Guy Meikle thought he had a creative plan to bring in diners to his restaurant during the COVID-19 crisis. Meikle owns Heritage Restaurant & Caviar Bar, which sits on the border of Ukrainian Village and Humboldt Park, and had proposed an intimate, $100-per-person six-course meal in the restaurant’s basement. Customers could easily socially distance and controlling the flow of diners would be more manageable for staff.
Those plans were thwarted when Gov. J.B. Pritzker announced a new indoor dining ban that went into effect on October 30. Heritage’s menus would have debuted this week, and though the restaurant had booked a few reservations, Meikle had enough time to cancel food orders with vendors.

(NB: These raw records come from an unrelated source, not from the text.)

Lemma regex_split_no_match (s : jsstring) :
  no_match_before (length s) s -> regex_split s = [s].
Proof. intros H. now apply regex_split_from_no_match. Qed.


Lemma skipn_app_length {A} (a b : list A) : skipn (length a) (a ++ b) = b.
Proof. induction a; simpl; auto. Qed.

Lemma skipn_app_lt {A} (q : nat) (a b : list A) :
  q <= length a -> skipn q (a ++ b) = skipn q a ++ b.
Proof.
  intros H. rewrite skipn_app. replace (q - length a) with 0 by lia.
  reflexivity.
Qed.

Lemma regex_split_from_scanned (fuel : nat) :
  forall piece s,
    length s < fuel ->
    no_match_before (length piece) (rev piece ++ s) ->
    scanned (rev piece ++ s) (regex_split_from fuel piece s).
Proof.
  induction fuel as [|fuel IH]; intros piece s Hf Hp; [lia|]. simpl.
  destruct s as [|c s].
  - rewrite app_nil_r in *. apply scanned_end. now rewrite length_rev.
  - destruct (match_header (c :: s)) as [[h r]|] eqn:E.
    + pose proof (match_header_shorter _ _ _ E) as Hlen.
      pose proof (match_header_spec _ _ _ E) as (Es & _).
      rewrite Es in *. apply scanned_match.
      * now rewrite length_rev.
      * exact E.
      * apply (IH [] r); [simpl in *; lia|]. intros q Hq. simpl in Hq. lia.
    + replace (rev piece ++ c :: s) with (rev (c :: piece) ++ s)
        by (simpl; now rewrite <- app_assoc).
      apply IH; [simpl in *; lia|].
      intros q Hq. simpl in *. rewrite <- app_assoc. simpl.
      destruct (Nat.eq_dec q (length piece)) as [->|Hne].
      * rewrite <- (length_rev piece), skipn_app_length. exact E.
      * apply Hp. lia.
Qed.

Lemma regex_split_scanned (s : jsstring) : scanned s (regex_split s).
Proof.
  apply (regex_split_from_scanned (S (length s)) [] s); [lia|].
  intros q Hq. simpl in Hq. lia.
Qed.

Lemma no_match_before_prefix (b rest : jsstring) :
  no_match_before (length b) (b ++ rest) -> no_match_before (length b) b.
Proof.
  intros H q Hq. apply (match_header_mono _ rest).
  rewrite <- skipn_app_lt by lia. now apply H.
Qed.

(** A header followed by a body without a match is one whole hunk. *)
Lemma whole_hunk_intro (h b : jsstring) :
  header_text h -> at_line_end b -> no_match_before (length b) b ->
  whole_hunk (h ++ b).
Proof.
  intros Hh Hb Hn. exists h, b. split; [assumption|].
  rewrite (regex_split_at_match (h ++ b) h b)
    by now apply match_header_at_line_end.
  now rewrite regex_split_no_match.
Qed.

Lemma at_line_end_prefix (b rest : jsstring) :
  b <> [] -> at_line_end (b ++ rest) -> at_line_end b.
Proof. destruct b; [easy|]. intros _ H c Hc. now apply H. Qed.

(** After a header at the start, the pieces pair up into whole hunks
    that make up the text. *)
Lemma hunks_from_scanned (r : jsstring) (pieces : list jsstring) :
  scanned r pieces ->
  forall h,
    match_header (h ++ r) = Some (h, r) ->
    properHunks (filter nonempty (h :: pieces)) = hunks_from h pieces
    /\ Forall whole_hunk (hunks_from h pieces)
    /\ Forall (fun hunk => hunk <> []) (hunks_from h pieces)
    /\ concat (hunks_from h pieces) = h ++ r.
Proof.
  induction 1 as [s Hn|b h r pieces Hn Hm Hs IH]; intros h0 Hm0;
    pose proof (match_header_spec _ _ _ Hm0) as (_ & Hh0 & Hend);
    pose proof (header_text_nonempty _ Hh0) as Hne0.
  - assert (Hf : nonempty h0 = true) by now destruct h0.
    cbn [filter]. rewrite Hf. repeat split.
    + destruct s; simpl; [now rewrite app_nil_r|reflexivity].
    + simpl. constructor; [|constructor]. now apply whole_hunk_intro.
    + simpl. constructor; [|constructor]. now destruct h0.
    + simpl. now rewrite app_nil_r.
  - pose proof (match_header_spec _ _ _ Hm) as (_ & Hh & _).
    assert (Hb : b <> []).
    { intros ->. now apply (header_text_not_at_line_end h r) in Hend. }
    destruct (IH h Hm) as (I1 & I2 & I3 & I4).
    assert (Hf : nonempty h0 = true) by now destruct h0.
    assert (Hfb : nonempty b = true) by now destruct b.
    assert (E : hunks_from h0 (b :: h :: pieces)
                = (h0 ++ b) :: hunks_from h pieces) by reflexivity.
    rewrite E. repeat split.
    + cbn [filter]. rewrite Hf, Hfb. cbn [properHunks]. f_equal.
      exact I1.
    + constructor; [|assumption]. apply whole_hunk_intro.
      * assumption.
      * now apply (at_line_end_prefix b (h ++ r)).
      * now apply (no_match_before_prefix b (h ++ r)).
    + constructor; [|assumption]. now destruct h0.
    + simpl. rewrite I4. now rewrite <- !app_assoc.
Qed.

Transparent match_header.

End SplitFacts.

(* ------------------------------------------------------------------ *)
(** ** Packing hunks into chunks *)

Section PackFacts.

Opaque maxLinesPerChunk.

Lemma split_nl_from_length (s : jsstring) :
  forall piece,
    length (split_nl_from piece s) = S (count_occ N.eq_dec s 10%N).
Proof.
  induction s as [|c s IH]; intros piece; simpl; [reflexivity|].
  destruct (N.eqb_spec c 10) as [->|Hc].
  - simpl. rewrite IH. now destruct (N.eq_dec 10 10).
  - rewrite IH. now destruct (N.eq_dec c 10).
Qed.


Lemma hunkLines_pos (a : jsstring) : 0 < hunkLines a.
Proof. unfold hunkLines, split_nl. rewrite split_nl_from_length. lia. Qed.

Lemma lines_of_app (g1 g2 : list jsstring) :
  lines_of (g1 ++ g2) = lines_of g1 + lines_of g2.
Proof. unfold lines_of. now rewrite map_app, list_sum_app. Qed.

Lemma lines_of_single (hunk : jsstring) : lines_of [hunk] = hunkLines hunk.
Proof. unfold lines_of. simpl. lia. Qed.


Lemma nonempty_concat (g : list jsstring) :
  Forall (fun hunk => hunk <> []) g ->
  nonempty (concat g) = negb (is_nil g).
Proof.
  destruct 1 as [|a g Ha _]; [reflexivity|]. now destruct a.
Qed.

Lemma pack_step_in_step (filename hunk : jsstring)
  (gs : GroupState) (ps : PackState) :
  hunk <> [] ->
  in_step filename gs ps ->
  in_step filename (group_step gs hunk) (pack_step filename ps hunk).
Proof.
  intros Hh (H1 & H2 & H3 & H4). unfold group_step, pack_step.
  rewrite H2, H3, (nonempty_concat _ H4).
  change (match current gs with [] => true | _ :: _ => false end)
    with (is_nil (current gs)).
  destruct (_ && _); unfold in_step; simpl.
  - rewrite H1, map_app. simpl. rewrite app_nil_r.
    repeat split; try reflexivity.
    + now rewrite lines_of_single.
    + now constructor.
  - rewrite concat_app, lines_of_app, lines_of_single. simpl.
    rewrite app_nil_r.
    repeat split; try assumption.
    apply Forall_app. split; [assumption|now constructor].
Qed.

Meikle, who is also a restaurant consultant, felt he and his staff had figured out a way to generate dollars during this difficult time. If it weren’t for his consulting, Meikle says Heritage would be in jeopardy.
“It’s hard to say that my business plan is ‘let’s see what the weather is everyday,’” Meikle says. “But that’s kind of what it’s turned into.”
Heritage opened in 2017 with a menu that included Korean and Polish flavors. The concept was inclusive of a many diverse family histories. Though caviar can be thought of as an expensive item reserved for the rich, Heritage showcased it in a way where it felt accessible without pretension. The restaurant has patio tables with heaters, but wanted is still looking for more revenue streams. They’ve also taken to the general store model to sell pickles, oysters, and bread.
Meikle had called the basement dining experience “the Study,” with a maximum of 10 people in the room. After the state took indoor dining off the table, Meikle asked some of this loyal customers if they were interested in an at-home party. Going to a customer’s home will increase the price he’ll charge, but it’s another way to keep workers employed. Meikle says a few took him up on the offer and he’s hopeful other customers will, too.
Beyond the private gigs, they’ve launched delivery for the first time with items liked a shaved lamb sandwich that’s inspired by classic Chicago Italian beefs with Heritage’s own giardiniera. They aren’t employing a third-party service. Meikle says staff wanted to deliver the food themselves using Meikle’s catering truck. There’s also pickup.
Meikle has seen how people have demanded restaurants to close while ignoring the workers’ needs to pay bills. He mentions one of this employee who is pregnant and how members of Heritage staff moved their schedules around to ensure she would get as many shifts as possible. They wanted to ensure the expectant mother had the most chances to provide for her family.
The priorities have changed for Heritage during the pandemic. Meikle loves culinary creativity, but he’s fighting for survival: “It’s not just about serving cool food anymore,” he says.